A few days ago I briefly glanced over an article discussing the fact that, "Sansar.com has actually been trending down
since the first Ready Player One
experience for Sansar was announced at the widely-covered CES in January."http://nwn.blogs.com/nwn/2018/04/sansar-social-vr-ready-player-one.html
Web traffic to Sansar wasn't growing, and can even be seen as declining, despite the popularity of the movie.
And today I ran across another article explaining how this lack of interest is extending to VR overall:
Actually this is also true across all variations of "Virtual Reality" related search terms and steam product stats for VR, so far as I can see. It's certainly not just Sansar. The movie is not causing people to want to 'try out' VR. I think this is because it only presented the idea of VR as mostly a sort of multiplayer shooter for escapists, rather than for education and many other uses, as presented in the book.http://nwn.blogs.com/nwn/2018/04/ready-player-one-social-vr-philip-rosedale.html
This makes sense because going back to 2016 when the Rift was launched with only 1 sensor and an XBox controller, many discussions across the web portrayed the Oculus platform as a "dead out of the gates" platform since it was not offering the "best gaming
hardware" options at launch. During that time a contrary viewpoint was offered, stating that VR needs to be about much more than just a gaming experience.
I have always agreed with this point of view, citing the need for VR to continue to break through the Medical, Financial, Real-Estate, and every other non-Entertainment fields. Yet films and games remain the primary point of contention for many enthusiasts.
But it is no longer just about personal opinion, as we can now see this happening in real-time. Where this VR-centric film that continues to gain global success financially (lots and lots of people are watching it), yet the growth of the VR Industry is not directly benefiting - nor is the film's companion VR experience.
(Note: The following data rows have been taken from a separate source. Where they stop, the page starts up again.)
(* ===== verification/GraphImport.v ===== *)
(** * Import of a flow graph

    [pkg/utils/graph_import.go]: the nodes rebuilt from the elements of an export
    ([NodesFromGraphElements]), which the platform's import and the clone of a
    solution share. An element is a decoded JSON object; the encoder of the
    stored bytes is a parameter. *)
From S2P Require Import Prelude GoErrors Names Graph Json Elements GraphExport.

Open Scope string_scope.
Open Scope list_scope.

(** The map of nodes, their ids in first-seen order, the errors. *)
Abbreviation Imported := (gmap string GraphNode * list string * list string)%type.

Section import.
  Variable marshal : json -> result goerror string.

(** A value's bytes, none for nil, and what went wrong. *)
Definition marshal_field (v : json) (what : string) : string * list string :=
  if is_nil v then ("", [])
  else match marshal v with
       | Ok b => (b, [])
       | Err e => ("", [what +:+ error_text e])
       end.

Record HandleImport := mkHandleImport {
  hi_status : TinyNodePortStatus;
  hi_config : option TinyNodePortConfig;
  hi_errs : list string;
}.

(** One handle of a node: its port in the catalogue, the node's own
    configuration for a target port that carries one. *)
Definition import_handle (id : string) (h : json) : option HandleImport :=
  match as_obj h with
  | None => None
  | Some handle =>
      let portID := GetStr (fld handle "id") in
      if portID =? "" then None
      else
        let isSource := GetStr (fld handle "type") in
        let what := "node " +:+ go_quote id +:+ " port " +:+ go_quote portID +:+ ": marshal " in
        let '(configBytes, e1) := marshal_field (fld handle "configuration") (what +:+ "config: ") in
        let '(schemaBytes, e2) := marshal_field (fld handle "schema") (what +:+ "schema: ") in
        let status := mkPortStatus portID (GetStr (fld handle "label")) (GetInt (fld handle "position"))
                        (isSource =? "source") schemaBytes configBytes in
        let config := if (isSource =? "source") || ((configBytes =? "") && (schemaBytes =? "")) then None
                      else Some (mkPortConfig "" portID schemaBytes configBytes "") in
        Some (mkHandleImport status config (e1 ++ e2))
  end.

Definition import_handles (id : string) (data : list (string * json)) : list HandleImport :=
  match fld data "handles" with JArr hs => omap (import_handle id) hs | _ => [] end.

Definition annotate (k v : string) (m : gmap string string) : gmap string string :=
  if v =? "" then m else <[k := v]> m.

(** A missing position is the origin. *)
Definition import_annotations (elem data : list (string * json)) : gmap string string :=
  let position := default [] (as_obj (fld elem "position")) in
  let m : gmap string string :=
    {[ ComponentPosXAnnotation := go_itoa (GetInt (fld position "x"));
       ComponentPosYAnnotation := go_itoa (GetInt (fld position "y"));
       ComponentPosSpinAnnotation := go_itoa (GetInt (fld data "spin")) ]} in
  annotate SharedWithFlowsAnnotation (GetStr (fld data "shared_with_flows"))
    (annotate DashboardPageAnnotation (GetStr (fld data "dashboard_page"))
      (annotate NodeCommentAnnotation (GetStr (fld elem "comment"))
        (annotate NodeLabelAnnotation (GetStr (fld data "label")) m))).

Definition import_labels (flowName : string) (data : list (string * json)) : gmap string string :=
  annotate DashboardLabel (GetStr (fld data "dashboard")) {[ FlowNameLabel := flowName ]}.

Definition import_node (id flowName : string) (elem data : list (string * json)) : GraphNode :=
  let handles := import_handles id data in
  let status := mkStatus 0 (GetStr (fld data "component_description")) (GetStr (fld data "component_info")) []
                  (map hi_status handles) "" ∅ false in
  mkGraphNode
    (mkNode id "" (import_labels flowName data) 0
       (mkSpec (GetStr (fld data "module")) (GetStr (fld data "component")) (omap hi_config handles) [])
       status)
    (import_annotations elem data) (GetStr (fld data "module")) None.

(** First pass, one element. *)
Definition node_pass (acc : Imported) (elem : list (string * json)) : Imported :=
  let '(nodes, order, errs) := acc in
  match IsNode elem with
  | None => acc
  | Some data =>
      let id := GetStr (fld elem "id") in
      if id =? "" then (nodes, order, errs ++ ["node element has no id"])
      else match nodes !! id with
           | Some _ => (nodes, order, errs ++ ["duplicate node id " +:+ go_quote id])
           | None =>
               if (GetStr (fld data "component") =? "") || (GetStr (fld data "module") =? "")
               then (nodes, order, errs ++ ["node " +:+ go_quote id +:+ " has no component/module"])
               else
                 let flowName := GetStr (fld elem "flow") in
                 if flowName =? "" then (nodes, order, errs ++ ["node " +:+ go_quote id +:+ " has no flow"])
                 else (<[id := import_node id flowName elem data]> nodes, order ++ [id],
                       errs ++ concat (map hi_errs (import_handles id data)))
           end
  end.

Definition add_spec (edges : list TinyNodeEdge) (ports : list TinyNodePortConfig) (n : GraphNode) : GraphNode :=
  mkGraphNode (with_edges (with_ports (gn_node n) (gn_ports n ++ ports)) (gn_edges n ++ edges))
    (gn_annotations n) (gn_module n) (gn_lastUpdate n).

Definition import_edge (elem : list (string * json)) : TinyNodeEdge :=
  let source := GetStr (fld elem "source") in
  let sourceHandle := GetStr (fld elem "sourceHandle") in
  let target := GetStr (fld elem "target") in
  let targetHandle := GetStr (fld elem "targetHandle") in
  let edgeID := GetStr (fld elem "id") in
  mkEdge (if edgeID =? "" then source +:+ "_" +:+ sourceHandle +:+ "-" +:+ target +:+ "_" +:+ targetHandle
          else edgeID)
    sourceHandle (target +:+ ":" +:+ targetHandle) (GetStr (fld elem "flow")) None.

(** The configuration an edge carries for its target port. *)
Definition import_edge_config (elem : list (string * json)) : option TinyNodePortConfig * list string :=
  match as_obj (fld elem "data") with
  | None => (None, [])
  | Some edgeData =>
      let what := "edge " +:+ e_ID (import_edge elem) +:+ ": marshal " in
      let '(configBytes, e1) := marshal_field (fld edgeData "configuration") (what +:+ "config: ") in
      let '(schemaBytes, e2) := marshal_field (fld edgeData "schema") (what +:+ "schema: ") in
      (if (configBytes =? "") && (schemaBytes =? "") then None
       else Some (mkPortConfig (GetStr (fld elem "source") +:+ ":" +:+ GetStr (fld elem "sourceHandle"))
                    (GetStr (fld elem "targetHandle")) schemaBytes configBytes (GetStr (fld elem "flow"))),
       e1 ++ e2)
  end.

(** Second pass: the edge on its source node, its configuration on its target. *)
Definition edge_pass (acc : gmap string GraphNode * list string) (elem : list (string * json))
    : gmap string GraphNode * list string :=
  let '(nodes, errs) := acc in
  if negb (IsEdge elem) then acc
  else
    let source := GetStr (fld elem "source") in
    let target := GetStr (fld elem "target") in
    match nodes !! source, nodes !! target with
    | Some _, Some _ =>
        let '(pc, e) := import_edge_config elem in
        let nodes := alter (add_spec [import_edge elem] []) source nodes in
        let nodes := match pc with
                     | Some pc => alter (add_spec [] [pc]) target nodes
                     | None => nodes
                     end in
        (nodes, errs ++ e)
    | _, _ =>
        (nodes, errs ++ ["edge " +:+ source +:+ ":" +:+ GetStr (fld elem "sourceHandle") +:+ " -> " +:+
                         target +:+ ":" +:+ GetStr (fld elem "targetHandle") +:+
                         " references a node that is not in the payload"])
    end.

Definition NodesFromGraphElements (elements : list (list (string * json))) : Imported :=
  let '(nodes, order, errs) := fold_left node_pass elements (∅, [], []) in
  let '(nodes, errs) := fold_left edge_pass elements (nodes, errs) in
  (nodes, order, errs).

End import.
And the culprit is likely due to how closely tied to "gaming" the film depicts VR. The film isn't off-base either, since most of the mainstream VR news strictly covers either films or video games; whether PC, Mobile, or Arcade style facilities.
I find the topic interesting personally, but I don't think it is all doom n' gloom. If anything, this only stresses the need to release headsets like GO and Santa Cruz. The removal of the PC as a dependency goes a very long way in destroying the perception that VR is just another gaming platform
. For example, the Real-Estate industry can thrive much more easily with Tetherless HMDs. Not to mention the wide breath of consumers that something like Facebook Spaces will cover.
In fact, if you look at the numbers in the article, VRChat.com
has nearly 5-times more views than Sansar
! This is strong evidence that there is a huge market for VR as a Social Platform as opposed to VR as a gaming platform.
AAA Titles and "killer apps" are really not answer; what VR needs is more people gaining access to cheaper hardware and immersing in social platforms; VR needs cross-industry investing in VR innovations that improve business operations and reshape how consumers interact with an organization's merchant infrastructure.
Or not. Who knows; I just find the topic fascinating as we all get to watch things unfold.